As made public by a free-market think tank known as the Freedom Foundation, the report in question seemed to highlight an extreme level of bureaucratic failure. Various non-profits that registered as 501(c)(3) were the only ones, at first, that were eligible for PPP but multiple unions still managed to funnel away resources. A total of over 226 forgivable loans were distributed through this.
“Disconcertingly, the apparently inappropriate PPP loans may have been granted due to fraudulent loan applications or other questionable conduct by applicants or the private lenders operating under the SBA’s delegated authority to approve loan applications,” read the report, which was the first grabbed by The Washington Free Beacon. “Appropriate federal authorities, including at least the SBA and the Department of Justice, should investigate the matter further and take appropriate actions to recover funds improperly paid and prosecute any fraudulent activity committed.”
The Small Business Administration (SBA) has taken steps to wave away over $790 billion in nonprofit PPP and small business loans that were charged with showing how the money would be utilized as a means to keep staff on throughout the COVID-19 pandemic. The penalty for anyone to take steps to submit false documents in order to get an SBA loan is facing a stagging $250,000 fine with up to a five-year stint in prison.
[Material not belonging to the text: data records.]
Lemma readCompressed_suffix `{Charset} p rd x rd' : readCompressed p rd = Ok (x, rd') -> rd' `suffix_of` rd.
Proof.
  unfold readCompressed. destruct rd as [|c rd]; [by intros [= <- <-]|]. intros E. apply suffix_cons_r.
  destruct (c =? _CHRSOH).
  - injection E as E. unfold read_header in E. destruct rd as [|k rd]; [by injection E as <- <-|]. apply suffix_cons_r.
    destruct (ReadString _CHRNUL rd) as [[t ok] rd1] eqn:E1. apply ReadString_suffix in E1. etrans; [|exact E1].
    destruct ok; [|by injection E as <- <-]. cbv zeta in E.
    destruct (ReadString _CHRNUL rd1) as [[o ok] rd2] eqn:E2. apply ReadString_suffix in E2. etrans; [|exact E2].
    destruct ok; [|by injection E as <- <-].
    destruct (negb _); [by injection E as <- <-|]. destruct (Atoi _) as [off bad].
    destruct bad; [by injection E as <- <-|]. destruct (negb _); [by injection E as <- <-|].
    by apply read_frames_suffix in E.
  - destruct (c =? 42); [|by injection E as <- <-]. revert E. unfold nextLine, nextLineRemoteErr.
    destruct (ReadString 13 rd) as [[l ok] rd1] eqn:E1. apply ReadString_suffix in E1.
    destruct ok; [|by intros [= <- <-]]. destruct (cleanString l); cbn [mbind res_bind]; try discriminate.
    destruct (errLine a); by intros [= <- <-].
Qed.

Section termination.
Context {M : Type} `{Charset} `{Clock} `{Gzip} `{MD5} `{Environment} `{MapOrder} `{MBoxHandler M}.
Context (dfuel : nat) (ks : nat -> Z).
Implicit Types s : session M.

(** The input is only ever consumed from its front. *)
Definition shrinks s s' : Prop := s'.(s_rd) `suffix_of` s.(s_rd).
#[local] Instance shrinks_refl : Reflexive shrinks.
Proof. intros s. unfold shrinks. reflexivity. Qed.
#[local] Instance shrinks_trans : Transitive shrinks.
Proof. unfold shrinks. intros s1 s2 s3 R1 R2. by etrans. Qed.

Lemma shrinks_length s s' : shrinks s s' -> (length s'.(s_rd) <= length s.(s_rd))%nat.
Proof. apply suffix_length. Qed.

Lemma shrinks_nextLine pe : steps shrinks (sess_nextLine pe).
Proof. by apply steps_nextLine. Qed.
Lemma shrinks_write b : steps shrinks (write b).
Proof. apply steps_modify. intros s. by exists []. Qed.
Lemma shrinks_modify f : (forall s, (f s).(s_rd) = s.(s_rd)) -> steps shrinks (modify f).
Proof. intros Hf. apply steps_modify. intros s. unfold shrinks. by rewrite Hf. Qed.
Lemma shrinks_with_h {A} (f : M -> A * M) : steps shrinks (with_h f).
Proof. apply steps_with_h. intros s h. by exists []. Qed.
Lemma shrinks_outbound : steps shrinks sess_outbound.
Proof. intros s x s' E. exact (steps_lift shrinks (outbound s) s x s' E). Qed.
Lemma shrinks_readCompressed p : steps shrinks (sess_readCompressed p).
Proof.
  intros s x s'. unfold sess_readCompressed. destruct (readCompressed p s.(s_rd)) as [[[e q] rd]| |] eqn:E; try discriminate.
  apply readCompressed_suffix in E. destruct e; intros [= <- <-]; exact E.
Qed.
Hint Resolve shrinks_nextLine shrinks_write shrinks_with_h shrinks_outbound shrinks_readCompressed : steps.

Lemma shrinks_fetch props : steps shrinks (fetch dfuel ks props).
Proof.
  induction props as [|p props IH]; cbn [fetch]; unfold sess_Message; step; auto with steps; by apply shrinks_modify.
Qed.
Lemma shrinks_fetch_all props : steps shrinks (fetch_all dfuel ks props).
Proof. unfold fetch_all. step; [by apply shrinks_modify|apply shrinks_fetch]. Qed.
Lemma shrinks_answer props : steps shrinks (writeProposalsAnswer props).
Proof. unfold writeProposalsAnswer. step; auto with steps. Qed.
Hint Resolve shrinks_fetch_all shrinks_answer : steps.

Lemma shrinks_read_reply n : steps shrinks (read_reply n).
Proof. induction n as [|n IH]; cbn [read_reply]; step; auto with steps. Qed.
Lemma shrinks_send_answered props sent : steps shrinks (send_answered props sent).
Proof.
  revert sent. induction props as [|p props IH]; intros sent; cbn [send_answered]; unfold sess_writeCompressed; step; auto with steps.
Qed.
Lemma shrinks_send_block props : steps shrinks (send_block props).
Proof.
  unfold send_block. destruct props; [apply steps_ret; typeclasses eauto|]. apply steps_unrobust; [typeclasses eauto| |apply shrinks_send_answered].
  intros s r. unfold shrinks, SetRobust. by destruct (s_robust s).
Qed.
Lemma shrinks_report l : steps shrinks (report l).
Proof. intros s x s' E. apply report_ok in E as [_ E]. unfold shrinks. by rewrite E. Qed.
Hint Resolve shrinks_read_reply shrinks_send_answered shrinks_send_block shrinks_report : steps.
Lemma shrinks_sendOutbound : steps shrinks sendOutbound.
Proof. unfold sendOutbound. step; auto with steps. Qed.
Hint Resolve shrinks_sendOutbound : steps.

Lemma shrinks_inbound n sum props : steps shrinks (handleInbound_loop dfuel ks n sum props).
Proof.
  revert sum props. induction n as [|n IH]; intros sum props; cbn [handleInbound_loop]; step; auto with steps.
Qed.
Lemma shrinks_outbound_loop n : steps shrinks (handleOutbound_loop n).
Proof. induction n as [|n IH]; cbn [handleOutbound_loop]; step; auto with steps. Qed.

(** *** Outcomes *)

(** The input the session started with. *)
Context (rd0 : gostr).

(** Somewhere in the input there is a transfer, complete and with the right
    checksum, whose data the decompressor does not come to an end with. *)
Definition hangs : Prop := exists q rd p rd', rd `suffix_of` rd0 /\
  readCompressed q rd = Ok ((None, p), rd') /\ Data dfuel ks p = NoFuel.

(** The mailbox holds byte strings. *)
Context (Hout : forall fw (h : M) m d, m ∈ GetOutbound fw h -> Bytes m = inr d -> bytes d).

Definition ends {A} (m : sess (M := M) A) s : Prop := s.(s_rd) `suffix_of` rd0 -> m s = NoFuel -> hangs.

Lemma ends_bind {A B} (m : sess A) (f : A -> sess B) s :
  steps shrinks m -> ends m s ->
  (forall a s1, s.(s_rd) `suffix_of` rd0 -> m s = Ok (inr a, s1) -> ends (f a) s1) -> ends (m ≫= f) s.
Proof.
  unfold ends, mbind, sess_bind. intros Hs Hm Hf Hr. pose proof (Hs s) as Hs'.
  destruct (m s) as [[[e|a] s1]| |]; try discriminate; [|by auto].
  apply Hf; [done|done|]. etrans; [by eapply Hs'|done].
Qed.
Lemma ends_total {A} (m : sess A) s : m s <> NoFuel -> ends m s.
Proof. intros Hm _ E. by destruct Hm. Qed.
Lemma ends_lift {A} (r : res A) s : r <> NoFuel -> ends (lift r) s.
Proof. intros Hr. apply ends_total. unfold lift. by apply nofuel_bind. Qed.
Lemma ends_with_h {A} (f : M -> A * M) s : ends (with_h f) s.
Proof. apply ends_total. unfold with_h. destruct (s_h s); [by destruct (f m)|done]. Qed.
Lemma ends_nextLine pe s : ends (sess_nextLine pe) s.
Proof. apply ends_total. unfold sess_nextLine. total. Qed.
Lemma ends_peek s : ends peek s.
Proof. apply ends_total. unfold peek. by destruct (s_rd s). Qed.
Lemma ends_throw_err e s : ends (throw_err e) s.
Proof. by destruct e. Qed.
Hint Resolve ends_with_h ends_nextLine ends_peek ends_throw_err : ends.
Hint Extern 1 (ends (lift _) _) => apply ends_lift; solve [eauto with total] : ends.
Hint Extern 2 (ends _ _) => intros _; discriminate : ends.
(* ===== verification/SessionTurn.v ===== *)
(** A turn of a session from both sides: the side that has the turn offers its
    messages in blocks, the other side answers and takes in what it wants.  The
    mailboxes of the two sides may be different implementations of
    [StationMailbox]. *)
From S2P Require Import Prelude Crc GoStr Helpers Mid Words Reader Proposal Transfer Message MessageFormat Session Handshake.
From S2P Require Import Exchange Delivery SessionSafety Station.
From stdpp Require Import gmap.
Open Scope Z_scope.

(** ** What happens to a session *)

(** From [s] to [s'] the bytes [w] were written and the messages [sent] and [got]
    counted; the remote stays what it is. *)
Record moved {M} (s s' : session M) (w : gostr) (sent got : list gostr) : Prop := {
  mv_fw : s'.(s_remoteFW) = s.(s_remoteFW);
  mv_sid : s'.(s_remoteSID) = s.(s_remoteSID);
  mv_done : Done s' = Done s;
  mv_out : s'.(s_out) = s.(s_out) ++ w;
  mv_sent : s'.(s_stats).(Sent) ≡ₚ s.(s_stats).(Sent) ++ sent;
  mv_got : s'.(s_stats).(Received) = s.(s_stats).(Received) ++ got }.

Section moved.
Context {M : Type}.
Implicit Types s : session M.

Lemma moved_trans s s1 s2 w1 w2 a1 a2 b1 b2 : moved s s1 w1 a1 b1 -> moved s1 s2 w2 a2 b2 ->
  moved s s2 (w1 ++ w2) (a1 ++ a2) (b1 ++ b2).
Proof.
  intros [F1 I1 D1 O1 S1 R1] [F2 I2 D2 O2 S2 R2]. split; [congruence..| | |].
  - by rewrite O2, O1, app_assoc.
  - by rewrite S2, S1, app_assoc.
  - by rewrite R2, R1, app_assoc.
Qed.

Lemma moved_h s s' h w a b : moved s s' w a b -> moved s (set_h s' h) w a b.
Proof. by intros []. Qed.

Lemma moved_perm s s' w a a' b : a ≡ₚ a' -> moved s s' w a b -> moved s s' w a' b.
Proof. intros P [F I D O S R]. split; auto. by rewrite <- P. Qed.

Lemma moved_out s w : moved s (set_out s (s.(s_out) ++ w)) w [] [].
Proof. split; cbn; by rewrite ?app_nil_r. Qed.

Lemma moved_same s s' : s'.(s_remoteFW) = s.(s_remoteFW) -> s'.(s_remoteSID) = s.(s_remoteSID) -> Done s' = Done s ->
  s'.(s_out) = s.(s_out) -> s'.(s_stats) = s.(s_stats) -> moved s s' [] [] [].
Proof. intros F I D O S. split; rewrite ?app_nil_r; try congruence. by rewrite S. Qed.
End moved.

(** Robust mode is none of it. *)
Lemma robust_again_same {M} n (s : session M) : (robust_again n s).(s_h) = s.(s_h) /\
  (robust_again n s).(s_remoteNoMsgs) = s.(s_remoteNoMsgs) /\ forall x, set_rd (robust_again n s) x = robust_again n (set_rd s x).
Proof.
  unfold robust_again. cbn [s_mode s_robust set_rd]. by destruct (bool_decide _), (s_robust s).
Qed.

Lemma moved_robust {M} n (s s' : session M) w a b : moved s s' w a b -> moved s (robust_again n s') w a b.
Proof.
  intros Hm. rewrite <- (app_nil_r w), <- (app_nil_r a), <- (app_nil_r b). apply (moved_trans _ _ _ _ _ _ _ _ _ Hm).
  unfold robust_again. destruct (bool_decide _), (s_robust s'); by apply moved_same.
Qed.
(* ===== verification/WholeExchange.v ===== *)
(** A whole exchange between two stations: what [Exchange] of one writes is what
    [Exchange] of the other reads, from the first line of the handshake to the
    quit command.  The mailboxes of the two sides may be different
    implementations of [StationMailbox]. *)
From S2P Require Import Prelude Crc GoStr Helpers Mid Words Reader Proposal Transfer Message MessageFormat Session Handshake.
From S2P Require Import Exchange Delivery SessionSafety Station SessionTurn.
From stdpp Require Import gmap.
Open Scope Z_scope.

#[local] Opaque proposal_of.

(** ** The turns *)
Section turns.
Context `{Charset} `{Clock} `{Gzip} (dfuel : nat) (ks : nat -> Z).
Context (Hks : forall i, 0 < ks i) (Hfuel : 3867 < Z.of_nat dfuel).

(** What a side has done when the exchange is over: it wrote [w], its outbox is
    empty, [gave] was sent and [got] is in its mailbox. *)
Record ended {M} `{StationMailbox M} (s s' : session M) (h h' : M) (w : gostr) (gave got : list message) : Prop := {
  en_h : s'.(s_h) = Some h';
  en_left : GetOutbound s.(s_remoteFW) h' = [];
  en_kept : kept mb_find (mb_store (M := M)) (received_as <$> got) h h';
  en_out : s'.(s_out) = s.(s_out) ++ w;
  en_sent : s'.(s_stats).(Sent) ≡ₚ s.(s_stats).(Sent) ++ (MID <$> gave);
  en_received : s'.(s_stats).(Received) = s.(s_stats).(Received) ++ (MID <$> got);
  en_inv : mb_inv h' }.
Additionally, if said fraudulent loan is dispersed through a federally insured institution, they could be looking down the barrel of an even more staggering $1 million find alongside a 30-year stint in prison.
Upon analyzing the situation, there seems to be some contradiction in the payouts. Unions that took loans were, more often than not, the most vocal in their support in the maintaining of coronavirus lockdowns.
The Michigan Education Association managed to gather well over $6.4 million –the largest PPP loan for any union — and threw their support behind Gretchen Whitmer, the Democrat Governor of Michigan, back in April of 2020 when she put a stop to all k-12 in-person education. In the same vein, the Memphis-Shelby County Education Association hoarded well over $107,000 and took steps to advocate for lockdowns back in March of 2020.
Back in mid-July of 2020, officials with the Trump administration highlighted to the SBA the fact that many labor unions had fraudulently taken funding via the PPP via documents that were gathered through the use of the Freedom of Information Act. In March of 2021, now with Democrat President Joe Biden in office, unions were officially placed on the green-list list for utilizing the relief as part of the American Rescue Plan. In roughly two months, however, the ability to submit applications closed.
Roughly 80% of unions who took PPP loans back in 2020 were officially registered as 501(c)(5). As discovered by the Freedom Foundation by scrutinizing financial records, the other 20% of unions either had no public tax status or were just ineligible for the program, reported the Free Beacon.
“This breakdown in the PPP, administered by the Small Business Administration (SBA), has not been publicly documented previously,” read the report. “The ineligible loans diverted resources away from the purpose of the PPP, namely helping businesses keep employees on payroll.”